“Whose Sins You Shall Forgive”
In this section, about 1300 words, Pope John Paul II first provides a catechesis on the one forgiving sins. Obviously, God comes first on that list. How do we know? The witness of the prophets and the Psalmist:
29. The books of the Old and New Testament provide us with the first and fundamental fact concerning the Lord’s mercy and forgiveness. In the Psalms and in the preaching of the prophets, the name merciful is perhaps the one most often given to the Lord, in contrast to the persistent cliche whereby the God of the Old Testament is presented above all as severe and vengeful.
This witness counterbalances the Israelite perception of God as harsh and demanding. Most people would think of that as a reflection of the human inclination to revenge, creating God in the image of human beings, rather than the other way around.

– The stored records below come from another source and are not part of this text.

(* ===== verification/JsDouble.v ===== *)
(** Double-precision numbers where a decision needs them: the value of a decimal
    text, quotients and products, correctly rounded as IEEE 754 prescribes. *)

From Stdlib Require Import ZArith Floats.SpecFloat.
From stdpp Require Import prelude.
From S2P Require Import Prelude.
From S2P Require Import JsString.
From S2P Require Import JsNumber.
From S2P Require Import JsValue.
From S2P Require Import JsUri.

Local Open Scope js_scope.

Definition double : Type := spec_float.

(** [n / d], correctly rounded, for [0 <= n] and [0 < d]; exact integers are the
    case [d = 1]. *)
Definition double_ratio (n d : Z) : double :=
  match n, d with
  | Zpos n, Zpos d => SFdiv 53 1024 (S754_finite false n 0) (S754_finite false d 0)
  | _, _ => S754_zero false
  end.

(** [Number(w + '.' + f)] for digits. *)
Definition double_of_decimal (w f : jstr) : double :=
  double_ratio (decimal_value (w ++ f)) (10 ^ Z.of_nat (length f)).

Definition double_mul : double -> double -> double := SFmul 53 1024.

(** [Math.floor(x)] of a number that is not negative, as an integer when finite. *)
Definition double_floor (x : double) : jnum :=
  match x with
  | S754_zero _ => Fin 0
  | S754_finite false m e => Fin (if (0 <=? e)%Z then Zpos m * 2 ^ e else Zpos m / 2 ^ (- e))%Z
  | S754_finite true m e => Fin (- (if (0 <=? e)%Z then Zpos m * 2 ^ e else (Zpos m + 2 ^ (- e) - 1) / 2 ^ (- e)))%Z
  | S754_infinity false => PosInf
  | S754_infinity true => NegInf
  | S754_nan => NaN
  end.

Definition double_finite (x : double) : bool :=
  match x with
  | S754_zero _ | S754_finite _ _ _ => true
  | _ => false
  end.

(** [Number.isInteger(x)] *)
Definition double_is_integer (x : double) : bool :=
  match x with
  | S754_zero _ => true
  | S754_finite _ m e => (0 <=? e)%Z || (Zpos m mod 2 ^ (- e) =? 0)%Z
  | _ => false
  end.

(** [x > y], [x < y] *)
Definition double_lt (x y : double) : bool := SFltb x y.
Definition double_gt (x y : double) : bool := SFltb y x.

Definition double_div : double -> double -> double := SFdiv 53 1024.

(** [Math.min(x, y)] of numbers that are not negative. *)
Definition double_min (x y : double) : double := if double_lt y x then y else x.

(** ** Text

    [String(x)] of a positive number: the shortest decimal that reads back as
    [x], the closest one where there are several. *)

(** [x = m / d]. *)
Definition double_quotient (m : positive) (e : Z) : Z * Z :=
  if (0 <=? e)%Z then (Zpos m * 2 ^ e, 1)%Z else (Zpos m, 2 ^ (- e))%Z.

(** [num / den < 1]: the zeros after the point, with fuel for the smallest
    number there is. *)
Fixpoint leading_zeros (fuel : nat) (num den : Z) : Z :=
  match fuel with
  | O => 0
  | S fuel => if (den <=? num * 10)%Z then 0 else 1 + leading_zeros fuel (num * 10) den
  end.

(** The [n] with [10 ^ (n - 1) <= num / den < 10 ^ n]. *)
Definition decimal_exponent (num den : Z) : Z :=
  if (den <=? num)%Z then Z.of_nat (length (string_of_Z (num / den))) else (- leading_zeros 400 num den)%Z.

(** The number [s * 10 ^ j]. *)
Definition scaled_double (s j : Z) : double := double_ratio (s * 10 ^ Z.max 0 j) (10 ^ Z.max 0 (- j)).

(** The digits and their exponent, from [k] digits on. *)
Fixpoint shortest_digits (fuel : nat) (x : double) (num den n k : Z) : Z * Z :=
  let j := (n - k)%Z in
  let a := (num * 10 ^ Z.max 0 (- j))%Z in
  let b := (den * 10 ^ Z.max 0 j)%Z in
  let lo := (a / b)%Z in
  let hi := (lo + 1)%Z in
  let okLo := SFeqb (scaled_double lo j) x in
  let okHi := SFeqb (scaled_double hi j) x in
  if okLo && okHi then ((if (2 * a <=? (2 * lo + 1) * b)%Z then lo else hi), j)
  else if okLo then (lo, j)
  else if okHi then (hi, j)
  else
    match fuel with
    | O => (lo, j)
    | S fuel => shortest_digits fuel x num den n (k + 1)
    end.

Definition zeros (z : Z) : jstr := repeat 48%N (Z.to_nat z).

Fixpoint drop_zeros (s : jstr) : jstr :=
  match s with
  | 48%N :: r => drop_zeros r
  | _ => s
  end.

Definition strip_trailing_zeros (s : jstr) : jstr := rev (drop_zeros (rev s)).

(** Digits [ds] with the point after the first [n] of them. *)
Definition decimal_text (ds : jstr) (n : Z) : jstr :=
  let k := Z.of_nat (length ds) in
  if (k <=? n)%Z && (n <=? 21)%Z then ds ++ zeros (n - k)
  else if (0 <? n)%Z && (n <=? 21)%Z then take (Z.to_nat n) ds ++ [46%N] ++ drop (Z.to_nat n) ds
  else if (-6 <? n)%Z && (n <=? 0)%Z then [48%N; 46%N] ++ zeros (- n) ++ ds
  else
    let e := (n - 1)%Z in
    take 1 ds ++ (if (k =? 1)%Z then [] else 46%N :: drop 1 ds) ++ [101%N; (if (0 <=? e)%Z then 43%N else 45%N)] ++
    string_of_Z (Z.abs e).

Definition double_text (x : double) : jstr :=
  match x with
  | S754_finite false m e =>
      let '(num, den) := double_quotient m e in
      let n := decimal_exponent num den in
      let '(s, j) := shortest_digits 16 x num den n 1 in
      let text := string_of_Z s in
      let ds := strip_trailing_zeros text in
      decimal_text ds (Z.of_nat (length text) + j)
  | _ => [48%N]
  end.

Example double_texts :
  double_text (double_ratio 1 3) = "0.3333333333333333" /\
  double_text (double_ratio 29 100) = "0.29" /\
  double_text (double_ratio 5 2) = "2.5" /\
  double_text (double_ratio (10 ^ 23) 1) = "1e+23" /\
  double_text (double_ratio 1200 1) = "1200" /\
  double_text (double_ratio 1 (10 ^ 7)) = "1e-7" /\
  double_text (S754_finite false 1 (-1074)) = "5e-324" /\
  double_text (double_ratio 123456789012345680000 1) = "123456789012345680000" /\
  double_text (double_ratio 3 (10 ^ 6)) = "0.000003".
Proof. by vm_compute. Qed.

(** Numbers that may have fractions: an integer (or an infinity or NaN) as
    [JsNumber] has it, or a double that is none; with [Number(v)] of any
    datum. *)

(** [Dbl x]: [x] is finite and no integer. *)
Inductive real : Type :=
  | Int (n : jnum)
  | Dbl (x : double).

(** The integer a double is. *)
Definition double_integer (x : double) : Z :=
  match x with
  | S754_finite s m e =>
      let n := (if (0 <=? e)%Z then Zpos m * 2 ^ e else Zpos m / 2 ^ (- e))%Z in
      if s then (- n)%Z else n
  | _ => 0
  end.

Definition real_of_double (x : double) : real :=
  match x with
  | S754_nan => Int NaN
  | S754_infinity false => Int PosInf
  | S754_infinity true => Int NegInf
  | _ => if double_is_integer x then Int (Fin (double_integer x)) else Dbl x
  end.

Definition double_of_Z (z : Z) : double :=
  match z with
  | Zneg p => SFopp (double_ratio (Zpos p) 1)
  | _ => double_ratio z 1
  end.

Definition double_of_real (r : real) : double :=
  match r with
  | Int NaN => S754_nan
  | Int PosInf => S754_infinity false
  | Int NegInf => S754_infinity true
  | Int (Fin z) => double_of_Z z
  | Dbl x => x
  end.

(** ** Arithmetic

    Integers are computed exactly, as everywhere in the library; with a fraction
    the operation rounds. *)

Definition jmul (a b : jnum) : jnum :=
  let sign c := match c with NaN => 0 | NegInf => -1 | Fin z => Z.sgn z | PosInf => 1 end%Z in
  match a, b with
  | NaN, _ | _, NaN => NaN
  | Fin x, Fin y => Fin (x * y)
  | _, _ =>
      match (sign a * sign b)%Z with
      | Z0 => NaN
      | Zpos _ => PosInf
      | Zneg _ => NegInf
      end
  end.

Definition lift_real (exact : jnum -> jnum -> jnum) (rounded : double -> double -> double) (a b : real) : real :=
  match a, b with
  | Int x, Int y => Int (exact x y)
  | _, _ => real_of_double (rounded (double_of_real a) (double_of_real b))
  end.

Definition real_add : real -> real -> real := lift_real jadd (SFadd 53 1024).
Definition real_sub : real -> real -> real := lift_real jsub (SFsub 53 1024).
Definition real_mul : real -> real -> real := lift_real jmul (SFmul 53 1024).

(** [a < b], [a <= b] *)
Definition real_lt (a b : real) : bool :=
  match a, b with
  | Int x, Int y => jlt x y
  | _, _ => SFltb (double_of_real a) (double_of_real b)
  end.

Definition real_le (a b : real) : bool :=
  match a, b with
  | Int x, Int y => jle x y
  | _, _ => SFleb (double_of_real a) (double_of_real b)
  end.

Definition real_finite (a : real) : bool :=
  match a with
  | Int n => is_finite n
  | Dbl _ => true
  end.

(** [Math.max(1, a)] *)
Definition real_max_1 (a : real) : real :=
  match a with
  | Int n => Int (jmax (Fin 1) n)
  | Dbl x => if SFltb (double_of_Z 1) x then a else Int (Fin 1)
  end.

(** ** Numbers in strings *)

(** The digits at the start of a text and what follows them. *)
Definition digit_run (s : jstr) : jstr * jstr := (take_digits s, drop (length (take_digits s)) s).

(** [m * 10 ^ e], correctly rounded; outside the exponents of doubles it is zero
    or an infinity. *)
Definition decimal_real (m e : Z) : real :=
  if (m =? 0)%Z then Int (Fin 0)
  else if (400 <? e)%Z then Int PosInf
  else if (e + Z.of_nat (length (string_of_Z m)) <? -400)%Z then Int (Fin 0)
  else real_of_double (double_ratio (m * 10 ^ Z.max 0 e) (10 ^ Z.max 0 (- e))).

(** A sign and digits after [e] or [E]. *)
Definition exponent_part (s : jstr) : option Z :=
  match s with
  | [] => Some 0%Z
  | c :: r =>
      if (c =? 101)%N || (c =? 69)%N then
        let '(neg, ds) :=
          match r with
          | 43%N :: r => (false, r)
          | 45%N :: r => (true, r)
          | _ => (false, r)
          end in
        if is_decimal ds then Some (if neg : bool then - decimal_value ds else decimal_value ds)%Z else None
      else None
  end.

(** StrUnsignedDecimalLiteral, [Infinity] apart. *)
Definition unsigned_decimal (s : jstr) : option real :=
  let '(whole, r) := digit_run s in
  let '(frac, r) :=
    match r with
    | 46%N :: r => digit_run r
    | _ => ([], r)
    end in
  if truthy (whole ++ frac) then
    e ← exponent_part r; Some (decimal_real (decimal_value (whole ++ frac)) (e - Z.of_nat (length frac)))
  else None.

Definition negate_real (a : real) : real :=
  match a with
  | Int n => Int (jneg n)
  | Dbl x => Dbl (SFopp x)
  end.

(** The value of digits in a base. *)
Definition radix_value (base : N) (s : jstr) : option Z :=
  if truthy s then
    foldl (fun acc c =>
      a ← acc; d ← hex_value c;
      if (d <? base)%N then Some (a * Z.of_N base + Z.of_N d)%Z else None) (Some 0%Z) s
  else None.

(** [Number(s)] for a string. *)
Definition number_of_string (s : jstr) : real :=
  let t := trim s in
  let signed r := if jeqb r "Infinity" then Some (Int PosInf) else unsigned_decimal r in
  default (Int NaN)
    match t with
    | [] => Some (Int (Fin 0))
    | 43%N :: r => signed r
    | 45%N :: r => negate_real <$> signed r
    | 48%N :: c :: r =>
        let base :=
          if (c =? 120)%N || (c =? 88)%N then Some 16%N
          else if (c =? 111)%N || (c =? 79)%N then Some 8%N
          else if (c =? 98)%N || (c =? 66)%N then Some 2%N
          else None in
        match base with
        | Some b => (fun z => Int (Fin z)) <$> radix_value b r
        | None => signed t
        end
    | _ => signed t
    end.

(** [Number(v)] *)
Definition number_of (v : js) : result js_error real :=
  match v with
  | Undefined => Ok (Int NaN)
  | Null => Ok (Int (Fin 0))
  | Bool b => Ok (Int (Fin (if b then 1 else 0)))
  | Num n => Ok (Int n)
  | Frac text => Ok (number_of_string text)
  | Str s => Ok (number_of_string s)
  | Arr _ | Obj _ => s ← to_string v; Ok (number_of_string s)
  end.

Example numbers :
  number_of_string " 12 " = Int (Fin 12) /\ number_of_string "1e3" = Int (Fin 1000) /\
  number_of_string "-0x10" = Int NaN /\ number_of_string "0x1F" = Int (Fin 31) /\
  number_of_string "1.5" = Dbl (S754_finite false 6755399441055744 (-52)) /\
  number_of_string "1e400" = Int PosInf /\ number_of_string "." = Int NaN /\
  number_of_string "-2.50e1" = Int (Fin (-25)) /\ number_of_string "12px" = Int NaN /\
  real_add (number_of_string "0.5") (number_of_string "1.5") = Int (Fin 2).
Proof. by vm_compute. Qed.

(** ** Integers *)

Lemma jmax_Z a b : jmax (Fin a) (Fin b) = Fin (Z.max a b).
Proof. unfold jmax, jlt. destruct (Z.ltb_spec a b); f_equal; lia. Qed.

Lemma real_add_Z a b : real_add (Int (Fin a)) (Int (Fin b)) = Int (Fin (a + b)).
Proof. done. Qed.

Lemma real_sub_Z a b : real_sub (Int (Fin a)) (Int (Fin b)) = Int (Fin (a - b)).
Proof. done. Qed.

Lemma real_mul_Z a b : real_mul (Int (Fin a)) (Int (Fin b)) = Int (Fin (a * b)).
Proof. done. Qed.

Lemma real_max_1_Z a : real_max_1 (Int (Fin a)) = Int (Fin (Z.max 1 a)).
Proof. unfold real_max_1. by rewrite jmax_Z. Qed.

#[export] Hint Rewrite real_add_Z real_sub_Z real_mul_Z real_max_1_Z : reals.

I approve of the invitation to examine Psalm 78. The Psalmist does include episodes of divine punishment. An alternative view might be that disobedience led to natural consequences for people who strayed from an approved path. When a person runs with scissors and trips, the injury isn’t God’s punishment. Not everybody who runs with sharp objects gets stabbed. But for those who do, it is a result of dangerous behavior combined with a moment of clumsiness.
Thus in the Psalms there is a long sapiential passage drawing from the Exodus tradition, which recalls God’s kindly action in the midst of his people. This action, though represented in an anthropomorphic way, is perhaps one of the most eloquent Old Testament proclamations of the divine mercy. Suffice it to quote the verse: “Yet he, being compassionate, forgave their iniquity and did not destroy them; he restrained his anger often, and did not stir up all his wrath. He remembered that they were but flesh, a wind that passes and comes not again.”(Psalm 78:38f)
Jesus arrives in the fullness of time:
In the fullness of time the Son of God, coming as the lamb who takes away and bears upon himself the sin of the world appears as the one who has the power both to judge (Cf John 5:27) and to forgive sins, (Cf Matthew 9:2-7; Luke 5.-18-25; 7:47-49; Mark 2:3-12) and who has come not to condemn but to forgive and save.(Cf John 3:17)
What we see in the witness of the Lord and his saints is that the standard of mercy is at once lower (God forgives anything) and higher (again, many acts demand a compassionate forgiveness). Human beings, in their juridical hats, are far quicker to condemn another person. Our power is limited, and at times random and unjust. God is able to balance perfect mercy and perfect justice. People likely sense this, and their experience with representatives of the Church or the courts is colored by an often accurate sense of human injustice and resistance to mercy.